Maverick Party reflects on 'disappointing' election result

·3 min read
A Maverick Party sign along a Prince George highway. The party fielded 29 candidates in British Columbia, Alberta, Saskatchewan and Manitoba in the Sept. 20 federal election.  (Andrew Kurjata/CBC - image credit)
A Maverick Party sign along a Prince George highway. The party fielded 29 candidates in British Columbia, Alberta, Saskatchewan and Manitoba in the Sept. 20 federal election. (Andrew Kurjata/CBC - image credit)

The leader of the upstart Maverick Party is disappointed over the results of last week's federal election but says other factors — like the fourth wave of COVID-19 and the People Party of Canada's pitch to disaffected voters — influenced the outcome.

Interim leader Jay Hill said the election's timing and strategic voting against the Liberals also hurt the party's result.

"We ran a credible campaign. Our 29 candidates stayed on message, unlike a number of the other parties," he said. "So I was very proud of the job that they did, and I'm very disappointed in the results."

The party fielded 29 candidates in Western Canada, including 19 in Alberta, in its first election since its founding.

Maverick candidates were only able to capture around one to four per cent of the vote, depending on the riding. Candidates for the People's Party of Canada (PPC) received more support — about five to 13 per cent of total votes cast in the electoral districts where they faced Maverick candidates.

The Maverick Party was founded in September 2020 when it changed its name from Wexit Canada.

Hill said the party had little time to prepare for an early election. He believes potential supporters voted for the Conservatives because they were the party with the best chance of removing Liberal leader Justin Trudeau from the prime minister's office.

Then there were attitudes around the fourth wave of COVID-19. He said the Maverick Party supports people's decisions not to be vaccinated but has also spoken about the consequences of making that choice.

Hill said PPC leader Maxime Bernier took advantage of people's frustrations over COVID-19 restrictions, vaccine passports and mandatory vaccination policies.

"For Max Bernier, in particular, to fan those flames, throw gasoline on the flames, I think was most unfortunate," Hill said.

"And there's no doubt that he got a lot of votes because of it. But I think he did a great disservice to all Canadians by his actions."

Protest vote

Janet Brown, principal of Janet Brown Opinion Research in Calgary, said the Maverick Party was facing an electorate that isn't interested in its message while Alberta is battling the fourth wave of COVID-19.

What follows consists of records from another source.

Definition cdata_element : node :=
  domElement "q" [] [domText "a<b"] "<![CDATA[a<b]]>".

Lemma cdata_value_witness :
  exists rest,
    xmlText (_parseInternally cdata_element level_one)
    = "" ++ indentFor "  " 1 ++ "<" ++ "q" ++ "" ++ ">"
      ++ (cdataOpen ++ "a<b" ++ cdataClose) ++ rest.
Proof.
  apply (cdata_value cdata_element level_one "q"); vm_compute; reflexivity.
Defined.

Lemma empty_indent_falls_back_witness :
  indentOf (opts (Some (String tab EmptyString)) None) = String tab EmptyString.
Proof.
  apply (proj2 (proj2 (empty_indent_falls_back sample_parser "<foo></foo>" None))).
  discriminate.
Defined.

(** * Further properties of the beautifier *)

(** [getEncoding] returns the empty string when the first [declEnd] marker
    of the text does not come after the end of the first case-insensitive
    [encodingMarker] (in particular when the text has no [declEnd] at all). *)
Theorem getEncoding_empty_when_end_first (xmlText : string) :
  hasXmlDef xmlText = true ->
  indexOf xmlText declEnd
  <= indexOf (toLowerCase xmlText) encodingMarker + Z.of_nat (String.length encodingMarker) ->
  getEncoding xmlText = Some "".
Proof. apply getEncoding_empty_gap. Qed.

Lemma getEncoding_empty_when_end_first_witness : getEncoding pi_input = Some "".
Proof.
  apply getEncoding_empty_when_end_first; vm_compute; first [reflexivity | discriminate].
Defined.




(** Text made only of spaces, tabs and line feeds counts as no value. *)
Definition layout_char (c : ascii) : bool :=
  Ascii.eqb c " "%char || Ascii.eqb c tab || Ascii.eqb c lf.

Lemma blank_cons (d : ascii) (s : string) :
  layout_char d = true -> blankReplaced (String d s) = blankReplaced s.
Proof.
  unfold layout_char. intros Hd.
  apply orb_prop in Hd as [Hd|Hd]; [apply orb_prop in Hd as [Hd|Hd]|];
    apply Ascii.eqb_eq in Hd; subst d; reflexivity.
Qed.

Lemma blank_layout (s : string) :
  forallb layout_char (list_ascii_of_string s) = true -> blankReplaced s = "".
Proof.
  induction s as [|d s IH]; [reflexivity|].
  cbn [list_ascii_of_string forallb]. intros H. apply andb_prop in H as [Hd Hs].
  rewrite blank_cons by exact Hd. now apply IH.
Qed.

(** An element whose text is only spaces, tabs and line feeds has no value
    of its own: with no structural children it is an empty element. *)
Theorem layout_text_is_no_value (n : node) :
  forallb layout_char (list_ascii_of_string (textContent n)) = true ->
  elementHasValueOrChildren n = false
  /\ (elementHasNoChildren n = true -> isEmptyElement n = true).
Proof.
  intros H. unfold isEmptyElement, elementHasValueOrChildren, elementTextContent.
  rewrite blank_layout by exact H. simpl. split; [reflexivity|].
  intros ->. reflexivity.
Qed.

(** An element holding only a line break and indentation. *)
Definition layout_element : node :=
  domElement "a" [] [domText (nl ++ "  ")] (nl ++ "  ").

Lemma layout_text_is_no_value_witness :
  elementHasValueOrChildren layout_element = false
  /\ (elementHasNoChildren layout_element = true -> isEmptyElement layout_element = true).
Proof. apply layout_text_is_no_value. vm_compute. reflexivity. Defined.

Lemma std_no_children_nil (n : node) :
  std_children n -> elementHasNoChildren n = true -> children n = Some [].
Proof.
  unfold std_children, elementHasNoChildren. intros Hstd H. rewrite Hstd in *.
  destruct (filter is_element (childNodes n)) as [|x l] eqn:F; [reflexivity|].
  exfalso. try rewrite F in H.
  destruct (childNodes n) as [|c cn]; [discriminate F | discriminate H].
Qed.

She also pointed to Bernier's ability to tap into people's frustrations, particularly in rural Alberta.

"The People's Party really came on strong and they really became the focus of the protest vote," she said.

"When you live in a riding where you know... a Conservative victory is is practically a fait accompli, you're just going to be more likely to feel that it's safe to lodge a protest vote and vote for the People's Party."

The Maverick Party can now issue tax receipts for political donations and is looking to select a permanent leader to take over from Hill, who only agreed to lead on an interim basis.

The party's goal is to elect MPs as part of a regional, not national, organization that will advocate for greater autonomy for Canada's western provinces.

The party announced on Friday that it plans to field candidates in all four western provinces in the next federal election. Organizers are starting to set up electoral district associations with the intention of starting candidate nominations within the next 12 months.

"We have a very credible message that the West needs a strong voice to represent us in Ottawa, at least as a preliminary step towards greater autonomy or independence in whatever fashion that western independence ultimately achieves," Hill said.